Now consumers of :core:data don’t automatically compile against Retrofit/Room APIs.

✅ GOOD example C: compose features only in :app

// build.gradle.kts of :app
// GOOD: app is the composition root.
 
dependencies {
    implementation(project(":feature:home"))
    implementation(project(":feature:profile"))
    implementation(project(":feature:payments"))
}

This keeps feature-to-feature coupling low.
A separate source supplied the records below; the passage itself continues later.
(* ===== verification/Prelude.v ===== *)
(** * NeMo Relay: a verification development of the agent runtime

    ** The program

    NeMo Relay is a runtime that agent frameworks embed to observe and govern
    their work.  An application opens scopes, and calls tools and models
    through the runtime; registered middleware (guardrails, intercepts,
    injectors, sanitizers) decides about the calls and rewrites what is
    published, and subscribers receive the lifecycle events.  The parts
    modelled here are in [crates/runtime], [crates/types],
    [crates/diagnostics] and [crates/model-pricing], with the naming functions
    of [crates/plugin-host].

    - Middleware is registered by name and priority, globally or on a scope,
      in sorted registries ([registry.rs], [api/registry.rs],
      [context/registries.rs]).  An operation takes a snapshot of the entries
      in force and runs it after the locks are released.
    - Every task or thread has a scope stack ([api/runtime/scope_stack.rs])
      that owns the registries of its scopes, decides the parent and the trace
      of an event and can be exported to and imported from other processes.
    - The APIs ([api/scope.rs], [api/tool.rs], [api/llm.rs]) change the stack,
      build events ([api/runtime/state.rs]) and queue them with their
      middleware.  A streaming call hands the end of its span to a wrapper of
      the provider's stream ([stream.rs]).
    - One dispatcher thread ([api/runtime/subscriber_dispatcher.rs]) delivers
      the queue and answers flushes.
    - An LLM call carries a recorder of optimizations
      ([api/optimization.rs]), summarized with prices of the model catalog
      ([crates/model-pricing]).
    - One copy of the runtime owns a process ([shared_runtime.rs]).
    - The diagnostics service ([crates/diagnostics]) collects classified
      observations of components in memory that is reserved up front: fixed
      tables, a circular history and a pool of text blocks.

    ** The files

    Shared:
    - [Prelude]: outcomes ([Ok], [Err], [Panic]), the error monad, stable
      sorting (Rust's [sort_by_key]), [BTreeMap] iteration.
    - [Text], [Utf8]: the [str] functions of Rust on byte strings, and text
      cut at character boundaries.
    - [Float64]: the type [f64].
    - [Errors], [Json]: [types/src/error.rs], [runtime/src/json.rs] and the
      status metadata of [api/shared.rs].

    Data:
    - [PluginNames]: [types/src/plugin.rs] and the namespaces of
      [plugin-host/src/lib.rs].
    - [Trace]: [types/src/trace.rs] and the W3C headers of [scope_stack.rs];
      class [Otel] is the OpenTelemetry SDK, [OtelLaws] what is relied on.
    - [Events]: [types/src/api/{scope,event,tool,llm}.rs].
    - [LlmTypes], [Codec]: [types/src/codec/]: normalized requests, responses,
      usage and evidence; the codec traits as records of methods.
    - [SkillLoad]: [api/skill_load.rs]; the splitter of shell words is a
      parameter.
    - [Ownership]: [runtime/src/shared_runtime.rs] on the environment that
      the copies of the runtime in a process share.

    Registries and state:
    - [Registry]: [runtime/src/registry.rs].
    - [Registries]: [context/registries.rs] and the gates of
      [api/registry.rs]; [RegistryApi]: the registration functions (the
      instances of the macros of [api/registry.rs]), subscribers, discovery.
    - [ScopeStack], [Context]: the type [ScopeStack], [PropagationContext],
      binding, saving and capturing the current stack.
    - [ContextState]: [NemoRelayContextState] and the event builders.
    - [Chains], [Execution]: the middleware chains of [state.rs].
    - [World]: the shared state as one record and the state monad [M] over it:
      global registries, gates, scope stacks behind handles, the binding of
      the current thread or task, clocks, recorders, queue; the snapshot
      functions of [api/shared.rs] and the dispatch functions of the
      dispatcher.  [WorldFacts]: what these computations leave alone.

    Calls and delivery:
    - [ScopeApi]: [push_scope], [pop_scope], [event].
    - [Guardrails]: conditional guardrails and the drop guards of managed
      calls; [Continuation]: continuation and codec leases.
    - [ToolApi]: [tool_call], [tool_call_end], [tool_call_execute] and the
      partial pipelines.
    - [LlmRequests], [LlmTransforms], [LlmPayloads], [LlmApi]: the request
      side, what LLM events carry, and the manual and managed calls of
      [api/llm.rs].
    - [Chunks], [Stream], [StreamApi]: chunk marks, the stream wrapper and the
      managed streaming call.
    - [Delivery]: [deliver_event] and the pipeline before the subscribers.
    - [Flush]: the dispatcher loop, publication lineages and flushes as a step
      relation.

    Accounting:
    - [Optimization], [Summary]: [api/optimization.rs], the recorder with its
      interleavings and the summary.
    - [Pricing]: [types/src/codec/billing.rs] and [crates/model-pricing].

    Diagnostics ([crates/diagnostics], [types/src/diagnostics/]):
    - [DiagCatalogue], [DiagTypes]: codes, names, causes, classifiers; the
      records of the service.
    - [DetailPool], [DetailPoolFacts]: the block pool of [storage.rs].
    - [DiagState], [DiagRecording], [DiagLifecycle]: the operations of
      [state.rs], [recording.rs] and [lifecycle.rs].
    - [DiagInvariant], [DiagHistory], [DiagTables], [DiagReclaim],
      [DiagInstall], [DiagService], [DiagExtension], [DiagObserve]: the
      invariant of the store and that every operation keeps it.
    - [Diagnostics]: the facade of [context.rs], sequences of operations and
      the theorems about them.

    A file is a section or a module per part of the source; a definition has
    the name of the function it translates.  Where several functions share a
    body, or one function is long, helper definitions name its blocks.

    ** Effects

    Pure functions are functions.  Code on shared state is in the monad [M]:
    it takes the [World] and returns an outcome and the new world, also for an
    error or a panic, because what was done before stays done.  A callback is
    a handle ([Callback]); what it does is a parameter of the section that
    runs it, with the world before and after.  [catch_unwind] is a match on
    [Panic]; a drop guard is a computation that runs on every exit.  A future
    that is dropped before it resolves ends like a panic.  A stream answers
    polls; its wrapper is a state with a transition for each poll, close and
    drop.  Clocks and fresh uuids are sequences given as parameters.

    The diagnostics service has a monad of the same shape over its own store;
    specifications there are weakest preconditions ([wp]).  Its ring buffer is
    another package: class [CircularBuffer] has the operations, [CircularLaws]
    what its documentation says of them, and the theorems hold for every
    instance.

    Threads interleave in [Flush], [Optimization] and [Ownership], where the
    property is about interleaving, each critical section or access of shared
    state being a step; a wait on a condition variable ends by a notification; elsewhere a call runs to its end, and the operations
    of the diagnostics service run one at a time under its lock.

    ** What the theorems show

    - Registries: a registry refines a finite map, sorted by priority and
      name and independent of history ([registry_refines_map],
      [sorted_values_history_independent]); merging keeps the priority order,
      global entries before local ones ([merge_guardrail_entries_spec],
      [merge_execution_intercepts_equiv]); registering is exact, reversible
      and bounded by the life of its scope ([scope_registration_lifetime],
      [global_registration_exact], [gate_lifecycle]); discovery lists exactly
      what is registered ([listing_exact]).
    - Scope stack: the invariant of every reachable stack and freedom from
      panics ([scope_stack_invariant]); LIFO removal with classified errors
      ([remove_classification]); snapshots, agents and freshness
      ([snapshot_visible_prefix], [owning_agent_nearest],
      [agent_freshness_single_use]); traces ([child_joins_parent_trace],
      [propagation_import], [tracestate_grammar], [tracestate_canonical]).
    - Chains: payloads pass every sanitizer or are dropped
      ([payload_sanitize_fail_closed]); intercepts stop, nest, short-circuit
      and keep their marks in order ([break_chain_stops],
      [codec_protects_content], [execution_chain_nests],
      [execution_short_circuit], [marks_in_call_order]).
    - Delivery: the pipeline fails closed ([delivery_fail_closed]), and a
      delivery reaches every subscriber and leaves the thread as it was
      ([delivery_isolated]).
    - APIs: opening and closing a scope is a round trip with exactly its two
      events ([scope_api_roundtrip], [pop_scope_classified],
      [mark_event_published]); conditional guardrails decide in order and
      visibly ([conditional_chain_decides]); a managed tool call, LLM call or
      stream that starts ends exactly once, whatever happens in between
      ([managed_tool_ends_once], [managed_llm_ends_once],
      [managed_stream_handed_over], [stream_ends_once],
      [stream_end_published]); a continuation runs on a copy of the
      stack of its caller, or on the stack that an override names, and is
      revoked when its intercept settles ([continuation_isolated],
      [override_not_isolated]).
    - LLM events: payloads are sanitized or absent
      ([end_payload_fail_closed]), chunk marks are free of content
      ([chunk_mark_content_free]), outgoing headers are exact
      ([outgoing_headers_exact]).
    - Flushes: a flush delivers what was published before it and waits for
      the lineages that were open when it was asked for, and none is
      forgotten ([flush_is_barrier], [flush_always_acknowledged]), for every
      interleaving; a captured publication buffer can publish on a finished
      lineage again ([captured_buffer_reopens]).
    - Accounting: the recorder is bounded and loses nothing it accepted, and
      every schedule of it settles ([recorder_bounded_and_lossless],
      [recorder_settles]); summaries and estimates are exact or say what they
      lack ([complete_summary_exact], [token_totals_exact],
      [estimate_sound], [billed_usage_exact], [lookup_unambiguous]).
    - Ownership: once the claims of the copies of the runtime have settled,
      one owner holds the process for good ([runtime_owner_exclusive]); two
      copies that claim it at the same time can both succeed
      ([concurrent_claims_race]).
    - Diagnostics: the catalogue is well formed ([catalogue_well_formed]) and
      classifications are accepted exactly when they were checked
      ([classification_roundtrip]); the block pool is a store of texts
      ([detail_pool_store]); after any sequence of operations nothing panics
      ([diagnostics_never_panics]), observations are counted once and either
      retained, evicted or reported as omitted ([observation_counted_once],
      [evidence_conserved]), retained events read back what fitted of the text
      ([retained_events_readable], [recorded_text_reads_back]), the metadata
      account is exact ([metadata_exact]), handles are never reused and open
      components never displaced ([stale_handles_refused],
      [open_components_survive]), and registrations are complete
      ([registration_complete], [extension_usable]).
    - Names and data: [effective_name_roundtrip], [child_names_keep_owner],
      [skill_detection_sound], [traversal_complete], [merge_json_spec].

    Theorems about the APIs assume a [ready] (or [healthy]) world: the current
    stack is there and well formed and its lock is not poisoned; where a
    callback runs in between, they assume that it keeps the world so.
    Theorems about diagnostics assume limits that pass the validation of
    [settings.rs].  Each theorem with hypotheses has a witness that applies it
    to a concrete world ([demo_world]), store or input.

    ** Bounds and fuel

    Integers are [Z] or [N]; a UUID is its 128-bit value, an ordinal or an HTTP
    status is range-checked where the code parses it, priorities are [i32] values that
    are only compared, token counts and diagnostic counts are [u64] values
    whose checked and saturating arithmetic is written out.  Timestamps are
    nanoseconds without the range limit of [chrono].

    A loop that is not structural has fuel, and running out of it is a panic
    of the model, so that freedom from panics includes termination:
    - the traversal of tool arguments: the nodes of the value
      ([traversal_complete]);
    - the chains of the detail pool: one more than the blocks; cutting text
      into pieces: one more than its bytes;
    - admission: one more than the component slots, each round reclaims one;
      making room for a text: one more than the retained events; walks along
      the counters of a component: one more than the counters
      ([diagnostics_never_panics]).

    ** Not modelled

    Metric events, the fork hooks and the background executor of the
    dispatcher, the publication context that a continuation carries, and
    (de)serialisation by serde.  Of diagnostics: query pages and their
    serialization, memory inspection, and the subscription guards of
    projections, whose callbacks are an input here.  Of the other crates:
    provider codecs, the adaptive runtime, redaction, exporters, plugin
    loading and workers, the CLI, and the language bindings.  Logging has no
    effect in the model.

    ** Plan

    Next: the query pages of diagnostics ([read.rs]), the provider codecs as
    instances of the codec records, the plugin lifecycle of
    [crates/plugin-host], and the policies of redaction. *)

From stdpp Require Import base gmap strings list sorting.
Practical dependency rules you can adopt today

1. Feature modules should not depend on other feature modules (default rule).
2. Put shared contracts/models in :core:model or a small contract module.
3. Use implementation by default; use api only with explicit reason.
4. Keep heavy infra libs (Retrofit/Room) out of modules that don’t need them.
5. Add architecture checks in code review (or with dependency graph tooling).

Quick “dependency smell” checklist

If a feature module has any of these, investigate:

• 5–7 internal module dependencies

• both retrofit and room in a pure UI feature
• direct dependency on another feature module
• many api(...) entries without clear justification

These are early signals of dependency explosion.

5) A practical Gradle strategy for beginners

1. Create modules only for clear boundaries

   • New feature owned by a team? Good candidate.
   • Reusable design components? Good candidate.

2. Prefer implementation over api

   • api leaks internals and increases compile impact.

3. Put navigation composition in :app

   • Keep features independent from each other.

4. Create “core” modules with discipline

   • If :core:common becomes a dumping ground, split or delete.

5. Measure build impact

   • Modularization is not religion; validate with build scans and CI timing.